ACTIVITY
From the first line of the records through the line containing "addProbes : option string)", retype every line exactly and nothing else.

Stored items
------------------------------------------------------------------------
(* ===== verification/Panels.v ===== *)
(** The cards and panels: the tables of a component's facts (pages/Components/BasicInfo.tsx
    and BrifeInfo.tsx), the panels of the list of components, the card of an
    application ([widgets/ApplicationCard]), and the drawer of the tutorials
    (pages/Tutorial/index.tsx). *)

From S2P Require Import Prelude JsString JsNumber ResourceTypes ActionTypes UiReducers RootReducer Utils TutorialSteps ComponentForms Async Api Actions LogStream Sizes WorkloadViews Shell Navigation Charts.

(** ** The facts of a component *)

(** What a cell of the table shows.  A number of seconds and the size of a disk are
    left unprinted; a limit of memory is [None] where [toFixed] prints an exponent. *)
Record DiskRow := mkDiskRow { disk_kind : string; disk_pvc : string; disk_class : string; disk_path : string; disk_Gi : string + number }.
Inductive Fact :=
| NullFact
| TextFact (s : string)
| CopyFact (value : string)
| EnvFact (title : string) (expanded : bool) (rows : list (string * string))
| FilesFact (mountPaths : list string)
| PortsFact (ports : list (string * number) + string)
| DisksFact (title : string) (expanded : bool) (rows : list DiskRow)
| HealthFact (readiness liveness addProbes : option string)
| UsageFact (limit request : option string) (usage : MetricList)
| SecondsFact (n : number).

Section facts.
(** The printing of times. *)
Variable formatDate : Date -> string.
Variable formatTimeDistance : Date -> string.

(** The two tables have the same methods up to what stands for a missing value: a
    dash or a default in the full table, nothing in the brief one. *)
Variable brief : bool.
Definition missing (full : string) : Fact := if brief then NullFact else TextFact full.

Definition copiable_fact (value : option string) : Fact := from_option CopyFact (missing "-") (renderCopiableValue value).

Definition env_fact (component : ComponentLike) : Fact :=
  match some_items (comp_env component) with
  | None => missing "-"
  | Some envs => EnvFact (nat_to_string (length envs) +:+ " variables") (Nat.leb (length envs) 1)
                   ((fun e => (env_name e, env_value e)) <$> envs)
  end.

Definition files_fact (component : ComponentLike) : Fact :=
  from_option (fun configs => FilesFact (file_mountPath <$> configs)) (missing "-") (some_items (comp_preInjectedFiles component)).

Definition disks_fact (component : ComponentLike) : Fact :=
  match some_items (comp_volumes component) with
  | None => missing "-"
  | Some disks => DisksFact (disks_title disks) (negb brief)
      ((fun d => mkDiskRow (vol_type d) (vol_pvc d) (vol_storageClassName d) (vol_path d) (sizeStringToGi (vol_size d))) <$> disks)
  end.

Definition health_fact (ns : string) (component : ComponentLike) : Fact :=
  let '(readiness, liveness, add) := renderHealth ns component in HealthFact readiness liveness add.

Definition cpu_fact (c : ApplicationComponentDetails) : Fact :=
  let '(limit, request) := limit_texts id (comp_cpuLimit (cd_component c)) (comp_cpuRequest (cd_component c)) in
  UsageFact (Some limit) (Some request) (metrics_cpu (cd_metrics c)).

(** [`Limit: ${sizeStringToMi(limit)}Mi`], or that it is not set *)
Definition mi_text (label unset : string) (size : option string) : option string :=
  match truthy_text size with
  | None => Some unset
  | Some s => (fun n => label +:+ n +:+ "Mi") <$> sizeStringToMi s
  end.
Definition memory_fact (c : ApplicationComponentDetails) : Fact :=
  UsageFact (mi_text "Limit: " "Limit Not Set" (comp_memoryLimit (cd_component c)))
    (mi_text "Request: " "Request Not Set" (comp_memoryRequest (cd_component c))) (metrics_memory (cd_metrics c)).

Definition restart_fact (component : ComponentLike) : Fact :=
  from_option TextFact (missing "Rolling Update") (comp_restartStrategy component).
Definition termination_fact (component : ComponentLike) : Fact :=
  from_option SecondsFact (missing "30s") (comp_terminationGracePeriodSeconds component).

(** The rows that both tables have. *)
Definition shared_facts (ns : string) (c : ApplicationComponentDetails) : list (string * Fact) :=
  let component := cd_component c in
  [("Image", copiable_fact (Some (comp_image component))); ("Command", copiable_fact (comp_command component));
   ("Environment Variables", env_fact component); ("Configuration Files", files_fact component);
   ("Exposed Ports", PortsFact (renderPorts ns component)); ("Disks", disks_fact component);
   ("Health", health_fact ns component); ("CPU", cpu_fact c); ("Memory", memory_fact c);
   ("Restart Strategy", restart_fact component); ("Graceful Termination", termination_fact component)].
End facts.

Definition is_null (f : Fact) : bool := match f with NullFact => true | _ => false end.

(** [render] of both tables. *)
Definition basic_info (formatDate formatTimeDistance : Date -> string) (ns : string) (c : ApplicationComponentDetails) :
    list (string * Fact) :=
  [("Created At", TextFact (getComponentCreatedFromAndAtString formatDate formatTimeDistance c));
   ("Name", TextFact (comp_name (cd_component c))); ("Namespace", TextFact ns);
   ("Workload Type", from_option TextFact NullFact (comp_workloadType (cd_component c)));
   ("Pod Status", TextFact (Counts.brief_component_status c))] ++ shared_facts false ns c.
Definition brief_info (ns : string) (c : ApplicationComponentDetails) : list (string * Fact) :=
  List.filter (fun row => negb (is_null row.2)) (shared_facts true ns c).

(** What the component says of the rows that can be missing. *)
Definition stated (component : ComponentLike) (name : string) : bool :=
  let some {A} (o : option A) := match o with Some _ => true | None => false end in
  if seqb name "Image" then negb (seqb (comp_image component) "")
  else if seqb name "Command" then some (truthy_text (comp_command component))
  else if seqb name "Environment Variables" then some (some_items (comp_env component))
  else if seqb name "Configuration Files" then some (some_items (comp_preInjectedFiles component))
  else if seqb name "Disks" then some (some_items (comp_volumes component))
  else if seqb name "Restart Strategy" then some (comp_restartStrategy component)
  else if seqb name "Graceful Termination" then some (comp_terminationGracePeriodSeconds component)
  else true.
Definition folded (f : Fact) : Fact := match f with DisksFact title _ rows => DisksFact title false rows | _ => f end.

(** Two rows of the tables: the brief one is empty exactly when the component does not
    state it, and is the full one otherwise. *)
Definition row_agrees (component : ComponentLike) (b f : string * Fact) : Prop :=
  b.1 = f.1 /\ (if stated component f.1 then is_null b.2 = false /\ b.2 = folded f.2 else b.2 = NullFact).

Lemma rows_agree component bs fs : Forall2 (row_agrees component) bs fs ->
  List.filter (fun row => negb (is_null row.2)) bs =
    prod_map id folded <$> List.filter (fun row => stated component row.1) fs.
Proof.
  induction 1 as [|[n b] [m f] bs fs (Hn & Hrow) _ IH]; [done|]. cbn [fst snd List.filter] in *. subst m.
  destruct (stated component n).
  - destruct Hrow as (-> & ->). cbn. by rewrite IH.
  - by subst b.
Qed.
------------------------------------------------------------------------
SOLUTION
(* ===== verification/Panels.v ===== *)
(** The cards and panels: the tables of a component's facts (pages/Components/BasicInfo.tsx
    and BrifeInfo.tsx), the panels of the list of components, the card of an
    application ([widgets/ApplicationCard]), and the drawer of the tutorials
    (pages/Tutorial/index.tsx). *)

From S2P Require Import Prelude JsString JsNumber ResourceTypes ActionTypes UiReducers RootReducer Utils TutorialSteps ComponentForms Async Api Actions LogStream Sizes WorkloadViews Shell Navigation Charts.

(** ** The facts of a component *)

(** What a cell of the table shows.  A number of seconds and the size of a disk are
    left unprinted; a limit of memory is [None] where [toFixed] prints an exponent. *)
Record DiskRow := mkDiskRow { disk_kind : string; disk_pvc : string; disk_class : string; disk_path : string; disk_Gi : string + number }.
Inductive Fact :=
| NullFact
| TextFact (s : string)
| CopyFact (value : string)
| EnvFact (title : string) (expanded : bool) (rows : list (string * string))
| FilesFact (mountPaths : list string)
| PortsFact (ports : list (string * number) + string)
| DisksFact (title : string) (expanded : bool) (rows : list DiskRow)
| HealthFact (readiness liveness addProbes : option string)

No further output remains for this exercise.